45. Au-dessus d’eux sont placés des milliers de kôtis de parasols et de drapeaux, rares et faits des sept substances précieuses ; ils s’élèvent à la hauteur de cinq mille Yôdjanas complets, et ont une circonférence de deux mille Yôdjanas.

46. Ils sont toujours embellis d’étendards ; on y entend toujours le bruit d’une foule de clochettes ; les hommes, les Maruts, les Yakchas et les Râkchasas leur rendent perpétuellement un culte avec des offrandes de fleurs, de parfums, et au bruit des instruments.
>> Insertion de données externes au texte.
(* ===== verification/Codec.v ===== *)
(** * Codec: byte codecs by combinators

    encoding/json is not part of the repository: the codecs that use it take a
    [Json] instance, a pair of functions that round-trip on the values Go's
    encoder represents exactly. This file holds that interface and, to evaluate
    the model on concrete values, a family of self-delimiting codecs ([Ser])
    from which an instance for each record is composed. *)

From S2P Require Import Prelude GoLib.

(** encoding/json on one Go type: [json_ok] are the values it represents
    exactly (strings that are valid UTF-8). *)
Class Json (A : Type) := {
  Marshal : A → option bytes;
  Unmarshal : bytes → option A;
  json_ok : A → Prop;
  json_roundtrip : ∀ a, json_ok a → ∃ b, Marshal a = Some b ∧ Unmarshal b = Some a;
}.

(** A self-delimiting codec. *)
Class Ser (A : Type) := {
  ser : A → bytes;
  de : bytes → option (A * bytes);
  de_ser : ∀ a r, de (ser a ++ r) = Some (a, r);
}.

Definition ser_iso {A B} `{!Ser B} (f : A → B) (g : B → A) (H : ∀ a, g (f a) = a) : Ser A.
Proof.
  refine {| ser a := ser (f a); de b := match de b with Some (x, r) => Some (g x, r) | None => None end |}.
  intros a r. by rewrite de_ser, H.
Defined.

#[export] Instance byte_ser : Ser byte.
Proof. refine {| ser a := [a]; de b := match b with [] => None | x :: r => Some (x, r) end |}. done. Defined.

#[export] Instance unit_ser : Ser unit.
Proof. refine {| ser _ := []; de b := Some (tt, b) |}. by intros []. Defined.

#[export] Instance prod_ser {A B} `{!Ser A, !Ser B} : Ser (A * B).
Proof.
  refine {| ser p := ser p.1 ++ ser p.2;
            de b := match de b with
                    | Some (x, r) => match de r with Some (y, r) => Some ((x, y), r) | None => None end
                    | None => None
                    end |}.
  intros [x y] r. cbn [fst snd]. rewrite <-app_assoc. by rewrite !de_ser.
Defined.

#[export] Instance sum_ser {A B} `{!Ser A, !Ser B} : Ser (A + B).
Proof.
  refine {| ser p := match p with inl x => Byte.x00 :: ser x | inr y => Byte.x01 :: ser y end;
            de b := match b with
                    | Byte.x00 :: b => match de b with Some (x, r) => Some (inl x, r) | None => None end
                    | Byte.x01 :: b => match de b with Some (x, r) => Some (inr x, r) | None => None end
                    | _ => None
                    end |}.
  intros [x|y] r; cbn [app]; by rewrite de_ser.
Defined.

#[export] Instance bool_ser : Ser bool.
Proof. refine (ser_iso (B := unit + unit) (λ b : bool, if b then inl tt else inr tt) (λ s, match s with inl _ => true | inr _ => false end) _). by intros []. Defined.

#[export] Instance option_ser {A} `{!Ser A} : Ser (option A).
Proof.
  refine (ser_iso (B := A + unit) (λ o, match o with Some x => inl x | None => inr tt end)
    (λ s, match s with inl x => Some x | inr _ => None end) _). by intros [].
Defined.

(** A list is its elements, each after a one, then a zero. *)
Fixpoint de_list {A} (d : bytes → option (A * bytes)) (fuel : nat) (b : bytes) : option (list A * bytes) :=
  match fuel, b with
  | S fuel, Byte.x00 :: r => Some ([], r)
  | S fuel, Byte.x01 :: r =>
      match d r with
      | Some (x, r) => match de_list d fuel r with Some (l, r) => Some (x :: l, r) | None => None end
      | None => None
      end
  | _, _ => None
  end.

#[export] Instance list_ser {A} `{!Ser A} : Ser (list A).
Proof.
  refine {| ser l := foldr (λ x b, Byte.x01 :: ser x ++ b) [Byte.x00] l;
            de b := de_list de (length b) b |}.
  intros l r. set (enc := λ l : list A, foldr (λ x b, Byte.x01 :: ser x ++ b) [Byte.x00] l).
  change (de_list de (length (enc l ++ r)) (enc l ++ r) = Some (l, r)).
  assert (∀ fuel, (length (enc l ++ r) ≤ fuel)%nat → de_list de fuel (enc l ++ r) = Some (l, r)) as H; [|by apply H].
  induction l as [|x l IH]; intros fuel Hf.
  - destruct fuel; [simpl in Hf; lia|done].
  - change (enc (x :: l)) with (Byte.x01 :: ser x ++ enc l) in *. cbn [app] in *.
    destruct fuel as [|fuel]; [simpl in Hf; lia|]. cbn [de_list].
    rewrite <-app_assoc in *. rewrite de_ser. rewrite IH; [done|].
    cbn [length] in Hf. rewrite length_app in Hf. lia.
Defined.

Fixpoint pos_bits (p : positive) : list bool :=
  match p with xH => [] | xO p => false :: pos_bits p | xI p => true :: pos_bits p end.
Fixpoint bits_pos (l : list bool) : positive :=
  match l with [] => xH | false :: l => xO (bits_pos l) | true :: l => xI (bits_pos l) end.

#[export] Instance positive_ser : Ser positive.
Proof. refine (ser_iso pos_bits bits_pos _). intros p. induction p; simpl; congruence. Defined.

#[export] Instance Z_ser : Ser Z.
Proof.
  refine (ser_iso (λ z, match z with Z0 => inl tt | Zpos p => inr (inl p) | Zneg p => inr (inr p) end)
    (λ s, match s with inl _ => Z0 | inr (inl p) => Zpos p | inr (inr p) => Zneg p end) _). by intros [].
Defined.

#[export] Instance string_ser : Ser string.
Proof. refine (ser_iso String.list_byte_of_string String.string_of_list_byte _). apply String.string_of_list_byte_of_string. Defined.

#[export] Instance gmap_ser {A} `{!Ser A} : Ser (gmap string A).
Proof. refine (ser_iso (B := list (string * A)) map_to_list list_to_map _). intros m. apply list_to_map_to_list. Defined.

(** A whole value in a buffer. *)
Definition ser_json (A : Type) `{!Ser A} : Json A.
Proof.
  refine {| Marshal a := Some (ser a);
            Unmarshal b := match de b with Some (a, []) => Some a | _ => None end;
            json_ok _ := True |}.
  intros a _. eexists. split; [done|]. rewrite <-(app_nil_r (ser a)), de_ser. done.
Defined.
(** ** Properties *)

(** A directory is a finite map from names to entries: from the empty
    directory on, every Upsert and Remove keeps the entries sorted and without
    duplicate names, the binary search of Lookup finds exactly the entry the map
    holds, and Upsert, Remove and Remove's report are insertion, deletion and
    membership. *)
Theorem dir_refines_map (meta : Metadata) (d : DirManifest) :
  wf_dir (NewDir meta) ∧ dir_map (NewDir meta) = ∅ ∧
  (wf_dir d →
    (∀ name, Lookup d name = dir_map d !! name) ∧
    (∀ e, wf_dir (Upsert d e) ∧ dir_map (Upsert d e) = <[e_Name e := e]> (dir_map d) ∧ dm_Meta (Upsert d e) = dm_Meta d) ∧
    (∀ name, wf_dir (Remove d name).1 ∧ dir_map (Remove d name).1 = delete name (dir_map d) ∧
      ((Remove d name).2 = true ↔ is_Some (dir_map d !! name)))).
Proof.
  split; [split; constructor|]. split; [done|]. intros Hwf. split; [|split].
  - intros name. by apply Lookup_map.
  - intros e. split; [by apply Upsert_wf|]. split; [by apply Upsert_map|done].
  - intros name. by apply Remove_spec.
Qed.

(** The directory codec: a directory whose caps are well formed is encoded,
    the bytes do not depend on the order of its entries, and decoding gives the
    directory back with its entries sorted by name (the directory itself when
    they were). *)
Theorem dir_codec `{Json dirManifestJSON} (d : DirManifest) :
  NoDup (e_Name <$> dm_Entries d) → Forall (λ e, cap_ok (e_Cap e)) (dm_Entries d) → json_ok (dir_to_json d) →
  ∃ b, EncodeDir d = Ok b ∧
    DecodeDir b = Ok (mkDir (dm_Meta d) (sort_entries (dm_Entries d))) ∧
    (wf_dir d → DecodeDir b = Ok d) ∧
    (∀ es, es ≡ₚ dm_Entries d → EncodeDir (mkDir (dm_Meta d) es) = Ok b).
Proof.
  intros Hnd Hcaps Hj. destruct (json_roundtrip _ Hj) as (b & Em & Eu). exists b.
  assert (∀ es, es ≡ₚ dm_Entries d → sort_entries es = sort_entries (dm_Entries d)) as Hcanon.
  { intros es Hp. apply (sorted_unique e_Name); [| |apply sort_by_sorted..].
    - unfold sort_entries. by rewrite (sort_by_perm e_Name), Hp.
    - unfold sort_entries. by rewrite !(sort_by_perm e_Name). }
  assert (DecodeDir b = Ok (mkDir (dm_Meta d) (sort_entries (dm_Entries d)))) as Hdec.
  { unfold DecodeDir. rewrite Eu. cbn [of_option mbind result_bind dir_to_json dj_entries dj_version dj_meta].
    rewrite entries_json_roundtrip. 2:{ unfold sort_entries. by rewrite (sort_by_perm e_Name). }
    cbn [mbind result_bind]. simpl. by rewrite (Hcanon (sort_entries (dm_Entries d)) (sort_by_perm e_Name _)). }
  split; [unfold EncodeDir; by rewrite Em|]. split; [done|]. split.
  - intros [_ Hs]. rewrite Hdec. f_equal. destruct d as [meta es]. cbn [dm_Meta dm_Entries] in *. f_equal.
    apply (sorted_unique e_Name); [|apply sort_by_perm|apply sort_by_sorted|done].
    unfold sort_entries. by rewrite (sort_by_perm e_Name).
  - intros es Hp. unfold EncodeDir, dir_to_json. cbn [dm_Meta dm_Entries]. rewrite Hcanon by done.
    unfold dir_to_json in Em. by rewrite Em.
Qed.

(** Paths cannot leave the root, but they are not rejected either: whatever
    the path, splitting it succeeds (the "escapes the root" error is never
    returned: a leading ".." is dropped), every component names an entry, and
    joining such components and splitting again gives them back. *)
Theorem splitPath_correct (p : string) :
  ∃ parts, splitPath p = Ok parts ∧ Forall normal parts ∧ splitPath (join_slash parts) = Ok parts.
Proof.
  destruct (splitPath_Ok p) as [E HF]. exists (clean_parts p). split; [done|]. split; [done|]. by apply splitPath_join.
Qed.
47. Voilà le culte que les fils de Sugata font rendre dans le monde aux reliques des Djinas par lesquelles sont embellis les dix points de l’espace, comme ils le seraient par des Pâridjâtas tout en fleurs.

48. Du lieu où je suis, je vois les nombreux kôtis d’êtres [habitant ces mondes ; je vois] tout cela, ainsi que le monde avec les Dêvas, qui est couvert de fleurs ; [c’est que] ce rayon unique à été lancé par le Djina.

49. Ah ! qu’elle est grande la puissance du Chef des hommes ! Ah ! que sa science est immense, parfaite, pour qu’un rayon unique, aujourd’hui lance par lui dans le monde, fasse voir plusieurs milliers de terres [de Buddha] !

50. Nous sommes frappés de surprise en voyant ce prodige, cette merveille étonnante et sans exemple ; dis-m’en la cause, ô Mandjusvara ! les fils du Buddha éprouvent de la curiosité.

51. Les quatre assemblées ont l’esprit attentif, ô héros ! elles ont les yeux fixés sur toi et sur moi ; fais naître la joie [en elles] ; fais cesser leur incertitude ; explique-leur l’avenir, ô fils du Sugata !

52. Pour quelle cause une splendeur de ce genre a-t-elle été produite aujourd’hui par le Sugata ? Ah ! qu’elle est grande la puissance du Chef des hommes ! Ah ! que sa science est immense, accomplie,

53. Pour qu’un rayon unique, aujourd’hui lancé par lui dans le monde, fasse voir plusieurs milliers de terres [de Buddha] ! Il faut qu’il y ait un motif pour que cet immense rayon ait été lancé ici.

54. Les lois supérieures qui ont été touchées par le Sugata, par le Meilleur des hommes, dans la pure essence de l’état de Bôdhi, le Chef du monde va-t-il les expliquer ici ? Va-t-il aussi annoncer aux Bôdhisattvas leurs destinées futures ?

55. Ce n’est sans doute pas pour un motif de peu d’importance que sont devenus visibles plusieurs milliers de terres [de Buddha], parfaitement belles, variées, embellies de pierres précieuses, et qu’on voit des Buddhas dont la vue est infinie.

56. Mâitrêya interroge le fils du Djina ; les hommes, les Maruts, les Yakchas, les Râkchasas, sont dans l’attente ; les quatre assemblées ont les yeux levés ; est-ce que Mandjusvara va exposer ici quelque prédiction ?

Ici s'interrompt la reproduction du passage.